● Data extract:
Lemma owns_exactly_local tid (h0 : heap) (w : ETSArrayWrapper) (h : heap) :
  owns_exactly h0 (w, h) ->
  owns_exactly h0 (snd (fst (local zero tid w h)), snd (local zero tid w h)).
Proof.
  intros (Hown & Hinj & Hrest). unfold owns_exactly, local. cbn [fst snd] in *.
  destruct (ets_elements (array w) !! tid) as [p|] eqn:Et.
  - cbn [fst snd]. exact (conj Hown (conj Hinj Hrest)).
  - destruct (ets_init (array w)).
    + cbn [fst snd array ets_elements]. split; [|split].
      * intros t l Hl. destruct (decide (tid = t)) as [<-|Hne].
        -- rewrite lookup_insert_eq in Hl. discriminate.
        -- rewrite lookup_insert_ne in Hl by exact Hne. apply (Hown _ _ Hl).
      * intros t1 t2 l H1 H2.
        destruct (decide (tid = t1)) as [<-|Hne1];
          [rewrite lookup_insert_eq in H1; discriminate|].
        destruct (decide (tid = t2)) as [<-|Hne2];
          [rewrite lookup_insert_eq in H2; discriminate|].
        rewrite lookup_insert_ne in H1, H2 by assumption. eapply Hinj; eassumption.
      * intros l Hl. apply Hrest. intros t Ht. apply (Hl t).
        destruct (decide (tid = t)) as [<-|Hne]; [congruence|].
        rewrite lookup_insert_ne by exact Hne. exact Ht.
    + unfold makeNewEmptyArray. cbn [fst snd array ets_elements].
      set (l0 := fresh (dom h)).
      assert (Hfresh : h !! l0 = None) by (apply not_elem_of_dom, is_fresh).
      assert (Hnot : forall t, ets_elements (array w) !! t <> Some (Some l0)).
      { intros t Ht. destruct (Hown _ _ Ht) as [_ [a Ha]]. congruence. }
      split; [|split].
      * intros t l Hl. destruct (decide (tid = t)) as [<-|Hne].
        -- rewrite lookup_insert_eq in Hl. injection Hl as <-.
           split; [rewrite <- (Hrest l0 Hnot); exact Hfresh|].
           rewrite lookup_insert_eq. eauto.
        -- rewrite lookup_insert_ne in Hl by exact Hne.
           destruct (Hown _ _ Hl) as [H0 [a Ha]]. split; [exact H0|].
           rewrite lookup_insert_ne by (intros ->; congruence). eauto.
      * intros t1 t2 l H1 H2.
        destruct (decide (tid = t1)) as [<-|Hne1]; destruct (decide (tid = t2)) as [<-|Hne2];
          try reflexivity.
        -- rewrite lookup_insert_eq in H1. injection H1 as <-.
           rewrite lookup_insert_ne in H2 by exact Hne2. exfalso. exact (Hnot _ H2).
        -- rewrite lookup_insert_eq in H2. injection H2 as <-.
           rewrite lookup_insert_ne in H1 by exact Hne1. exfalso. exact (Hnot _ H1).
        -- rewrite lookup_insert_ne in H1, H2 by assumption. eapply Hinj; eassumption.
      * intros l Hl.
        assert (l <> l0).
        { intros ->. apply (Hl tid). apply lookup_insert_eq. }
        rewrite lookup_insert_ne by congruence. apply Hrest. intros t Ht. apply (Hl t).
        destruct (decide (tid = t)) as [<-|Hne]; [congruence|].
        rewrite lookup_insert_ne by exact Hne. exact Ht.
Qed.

* * *

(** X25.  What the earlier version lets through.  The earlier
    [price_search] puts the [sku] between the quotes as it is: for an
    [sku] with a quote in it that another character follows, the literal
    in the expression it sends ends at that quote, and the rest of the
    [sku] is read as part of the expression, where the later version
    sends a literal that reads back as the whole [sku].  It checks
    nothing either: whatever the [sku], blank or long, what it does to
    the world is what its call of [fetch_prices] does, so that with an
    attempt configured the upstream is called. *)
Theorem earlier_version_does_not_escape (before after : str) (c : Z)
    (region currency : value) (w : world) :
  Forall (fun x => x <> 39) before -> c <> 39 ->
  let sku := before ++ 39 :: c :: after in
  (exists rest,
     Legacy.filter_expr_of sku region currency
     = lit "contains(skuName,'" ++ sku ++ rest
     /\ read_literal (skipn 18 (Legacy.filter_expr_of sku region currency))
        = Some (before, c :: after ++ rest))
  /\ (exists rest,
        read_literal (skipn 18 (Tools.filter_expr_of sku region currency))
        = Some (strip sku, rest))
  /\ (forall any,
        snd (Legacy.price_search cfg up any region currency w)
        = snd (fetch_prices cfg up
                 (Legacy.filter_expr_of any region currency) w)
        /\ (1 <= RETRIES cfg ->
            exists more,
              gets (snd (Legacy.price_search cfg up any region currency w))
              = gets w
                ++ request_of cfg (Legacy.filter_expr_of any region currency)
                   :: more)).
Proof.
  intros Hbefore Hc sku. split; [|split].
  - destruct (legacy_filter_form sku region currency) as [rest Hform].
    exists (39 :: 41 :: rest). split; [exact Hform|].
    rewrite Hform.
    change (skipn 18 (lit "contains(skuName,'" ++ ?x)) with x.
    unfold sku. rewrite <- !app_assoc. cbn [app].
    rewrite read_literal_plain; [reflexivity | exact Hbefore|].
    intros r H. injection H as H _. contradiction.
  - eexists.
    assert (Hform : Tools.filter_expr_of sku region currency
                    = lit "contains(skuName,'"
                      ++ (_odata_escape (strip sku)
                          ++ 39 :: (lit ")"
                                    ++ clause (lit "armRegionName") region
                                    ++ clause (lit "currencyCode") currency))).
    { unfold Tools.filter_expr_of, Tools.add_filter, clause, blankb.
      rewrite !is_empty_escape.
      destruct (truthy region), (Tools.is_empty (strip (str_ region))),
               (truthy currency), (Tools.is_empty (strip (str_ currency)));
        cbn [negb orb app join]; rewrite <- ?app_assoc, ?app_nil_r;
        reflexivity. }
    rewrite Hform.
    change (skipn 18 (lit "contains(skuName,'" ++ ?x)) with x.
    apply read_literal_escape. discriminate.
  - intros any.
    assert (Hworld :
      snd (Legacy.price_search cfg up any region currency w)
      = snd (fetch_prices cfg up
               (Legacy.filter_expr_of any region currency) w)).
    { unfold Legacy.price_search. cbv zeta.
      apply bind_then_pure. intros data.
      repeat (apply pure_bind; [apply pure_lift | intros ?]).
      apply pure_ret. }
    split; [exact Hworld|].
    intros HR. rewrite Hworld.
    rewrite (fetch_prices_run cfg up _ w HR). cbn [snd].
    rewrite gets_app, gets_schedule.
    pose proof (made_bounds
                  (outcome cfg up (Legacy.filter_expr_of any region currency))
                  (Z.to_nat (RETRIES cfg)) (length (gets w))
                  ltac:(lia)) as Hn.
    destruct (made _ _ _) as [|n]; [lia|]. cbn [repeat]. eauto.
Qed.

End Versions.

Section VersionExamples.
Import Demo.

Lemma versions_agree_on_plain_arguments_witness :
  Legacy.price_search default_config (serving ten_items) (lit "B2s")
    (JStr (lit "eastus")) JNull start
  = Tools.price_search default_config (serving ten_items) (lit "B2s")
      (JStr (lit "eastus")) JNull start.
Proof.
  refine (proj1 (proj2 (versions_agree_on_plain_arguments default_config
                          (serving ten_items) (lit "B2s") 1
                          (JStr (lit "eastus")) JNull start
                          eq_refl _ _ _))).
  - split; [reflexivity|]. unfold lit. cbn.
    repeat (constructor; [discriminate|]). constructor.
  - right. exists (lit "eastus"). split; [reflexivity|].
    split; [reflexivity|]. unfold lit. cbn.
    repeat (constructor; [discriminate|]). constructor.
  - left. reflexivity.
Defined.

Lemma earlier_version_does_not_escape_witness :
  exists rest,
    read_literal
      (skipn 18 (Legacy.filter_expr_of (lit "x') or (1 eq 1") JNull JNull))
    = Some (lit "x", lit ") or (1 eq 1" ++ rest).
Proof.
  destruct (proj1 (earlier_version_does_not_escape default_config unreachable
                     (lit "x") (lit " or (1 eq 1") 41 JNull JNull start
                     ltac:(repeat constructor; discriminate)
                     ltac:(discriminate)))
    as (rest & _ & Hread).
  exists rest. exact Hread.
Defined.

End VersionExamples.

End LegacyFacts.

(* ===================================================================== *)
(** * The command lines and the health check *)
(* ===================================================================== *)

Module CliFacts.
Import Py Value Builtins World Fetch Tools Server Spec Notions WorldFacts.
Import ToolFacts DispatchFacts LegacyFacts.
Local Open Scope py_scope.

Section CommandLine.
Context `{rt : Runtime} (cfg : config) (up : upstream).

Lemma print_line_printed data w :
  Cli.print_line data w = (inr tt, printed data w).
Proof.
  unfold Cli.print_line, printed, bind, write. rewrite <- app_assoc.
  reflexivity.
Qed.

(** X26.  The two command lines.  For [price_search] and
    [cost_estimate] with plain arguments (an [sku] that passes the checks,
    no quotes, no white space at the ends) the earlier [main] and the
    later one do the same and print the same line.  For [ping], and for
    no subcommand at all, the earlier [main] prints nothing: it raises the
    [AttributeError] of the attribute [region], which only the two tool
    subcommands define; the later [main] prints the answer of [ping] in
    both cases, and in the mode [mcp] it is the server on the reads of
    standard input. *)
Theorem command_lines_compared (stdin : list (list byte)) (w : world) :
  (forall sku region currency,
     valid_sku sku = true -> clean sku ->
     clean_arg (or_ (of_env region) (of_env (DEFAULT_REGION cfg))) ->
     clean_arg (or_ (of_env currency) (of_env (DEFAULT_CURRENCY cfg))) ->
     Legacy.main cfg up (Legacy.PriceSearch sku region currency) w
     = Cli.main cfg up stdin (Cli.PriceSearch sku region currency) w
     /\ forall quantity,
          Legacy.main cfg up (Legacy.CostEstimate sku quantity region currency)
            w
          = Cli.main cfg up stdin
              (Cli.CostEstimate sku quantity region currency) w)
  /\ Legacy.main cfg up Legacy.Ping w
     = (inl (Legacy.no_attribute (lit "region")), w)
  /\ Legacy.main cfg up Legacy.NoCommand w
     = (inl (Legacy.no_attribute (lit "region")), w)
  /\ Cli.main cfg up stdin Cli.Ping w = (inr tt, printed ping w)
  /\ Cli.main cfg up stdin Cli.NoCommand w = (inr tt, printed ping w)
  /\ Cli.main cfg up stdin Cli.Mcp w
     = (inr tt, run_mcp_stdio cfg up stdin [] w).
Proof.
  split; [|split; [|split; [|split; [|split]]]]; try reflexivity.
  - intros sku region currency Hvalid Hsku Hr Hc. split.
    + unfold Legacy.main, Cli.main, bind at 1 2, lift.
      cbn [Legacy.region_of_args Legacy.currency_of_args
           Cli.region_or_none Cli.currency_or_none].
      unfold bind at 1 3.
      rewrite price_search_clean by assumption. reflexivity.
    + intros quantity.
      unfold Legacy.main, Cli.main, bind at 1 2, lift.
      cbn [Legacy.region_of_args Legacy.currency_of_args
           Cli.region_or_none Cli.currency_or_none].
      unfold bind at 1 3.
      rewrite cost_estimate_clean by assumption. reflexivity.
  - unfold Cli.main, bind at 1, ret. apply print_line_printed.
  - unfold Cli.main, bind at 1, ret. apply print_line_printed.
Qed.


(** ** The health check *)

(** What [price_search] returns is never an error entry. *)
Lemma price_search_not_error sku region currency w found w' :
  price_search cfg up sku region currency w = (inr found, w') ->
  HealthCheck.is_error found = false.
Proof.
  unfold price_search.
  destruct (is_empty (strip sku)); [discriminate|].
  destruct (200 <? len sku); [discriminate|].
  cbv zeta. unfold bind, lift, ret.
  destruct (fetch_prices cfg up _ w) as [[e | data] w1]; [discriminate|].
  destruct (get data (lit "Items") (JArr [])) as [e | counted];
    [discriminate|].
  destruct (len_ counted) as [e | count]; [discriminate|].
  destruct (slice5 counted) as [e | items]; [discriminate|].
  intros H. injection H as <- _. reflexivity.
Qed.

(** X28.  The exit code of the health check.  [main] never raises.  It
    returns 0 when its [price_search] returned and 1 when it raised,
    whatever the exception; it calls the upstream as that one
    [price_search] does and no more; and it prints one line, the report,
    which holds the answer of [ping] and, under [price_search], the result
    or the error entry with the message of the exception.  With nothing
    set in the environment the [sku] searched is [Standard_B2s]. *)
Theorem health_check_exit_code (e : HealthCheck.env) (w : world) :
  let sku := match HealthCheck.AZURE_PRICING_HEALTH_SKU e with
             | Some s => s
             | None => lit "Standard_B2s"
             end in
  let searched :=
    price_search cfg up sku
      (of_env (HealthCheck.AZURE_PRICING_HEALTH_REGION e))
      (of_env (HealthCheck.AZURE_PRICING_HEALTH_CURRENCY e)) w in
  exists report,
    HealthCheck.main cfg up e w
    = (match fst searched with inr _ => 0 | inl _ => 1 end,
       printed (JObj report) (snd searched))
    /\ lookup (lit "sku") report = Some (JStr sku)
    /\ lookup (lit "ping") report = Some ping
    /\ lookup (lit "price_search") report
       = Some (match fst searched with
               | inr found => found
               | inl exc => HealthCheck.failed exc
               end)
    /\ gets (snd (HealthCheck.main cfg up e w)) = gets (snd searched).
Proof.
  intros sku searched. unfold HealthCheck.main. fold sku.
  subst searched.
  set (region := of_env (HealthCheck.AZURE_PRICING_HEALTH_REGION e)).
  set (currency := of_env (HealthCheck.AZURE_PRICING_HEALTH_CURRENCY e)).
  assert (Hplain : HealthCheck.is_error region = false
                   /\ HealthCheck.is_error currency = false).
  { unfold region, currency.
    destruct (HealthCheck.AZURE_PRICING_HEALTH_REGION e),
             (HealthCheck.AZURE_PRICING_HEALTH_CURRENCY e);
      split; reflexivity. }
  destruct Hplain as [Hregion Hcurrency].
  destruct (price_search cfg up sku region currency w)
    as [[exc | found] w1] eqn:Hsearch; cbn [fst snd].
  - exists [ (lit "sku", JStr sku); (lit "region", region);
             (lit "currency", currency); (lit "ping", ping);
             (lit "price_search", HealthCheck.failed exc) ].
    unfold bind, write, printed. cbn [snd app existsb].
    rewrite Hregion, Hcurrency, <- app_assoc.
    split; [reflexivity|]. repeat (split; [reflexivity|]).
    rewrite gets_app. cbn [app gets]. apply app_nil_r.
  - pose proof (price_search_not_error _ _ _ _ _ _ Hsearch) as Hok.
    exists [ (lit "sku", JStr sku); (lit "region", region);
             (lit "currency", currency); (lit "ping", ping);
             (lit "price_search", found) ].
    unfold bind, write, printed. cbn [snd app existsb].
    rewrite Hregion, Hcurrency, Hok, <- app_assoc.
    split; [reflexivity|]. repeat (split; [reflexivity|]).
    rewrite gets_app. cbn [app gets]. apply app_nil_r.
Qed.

● Action item: The answer is the lines above between the line holding "(** What [price_search]" and the line holding "destruct (len_ counted)", inclusive, each written out exactly, and no others.

● Exercise answer:
(** What [price_search] returns is never an error entry. *)
Lemma price_search_not_error sku region currency w found w' :
  price_search cfg up sku region currency w = (inr found, w') ->
  HealthCheck.is_error found = false.
Proof.
  unfold price_search.
  destruct (is_empty (strip sku)); [discriminate|].
  destruct (200 <? len sku); [discriminate|].
  cbv zeta. unfold bind, lift, ret.
  destruct (fetch_prices cfg up _ w) as [[e | data] w1]; [discriminate|].
  destruct (get data (lit "Items") (JArr [])) as [e | counted];
    [discriminate|].
  destruct (len_ counted) as [e | count]; [discriminate|].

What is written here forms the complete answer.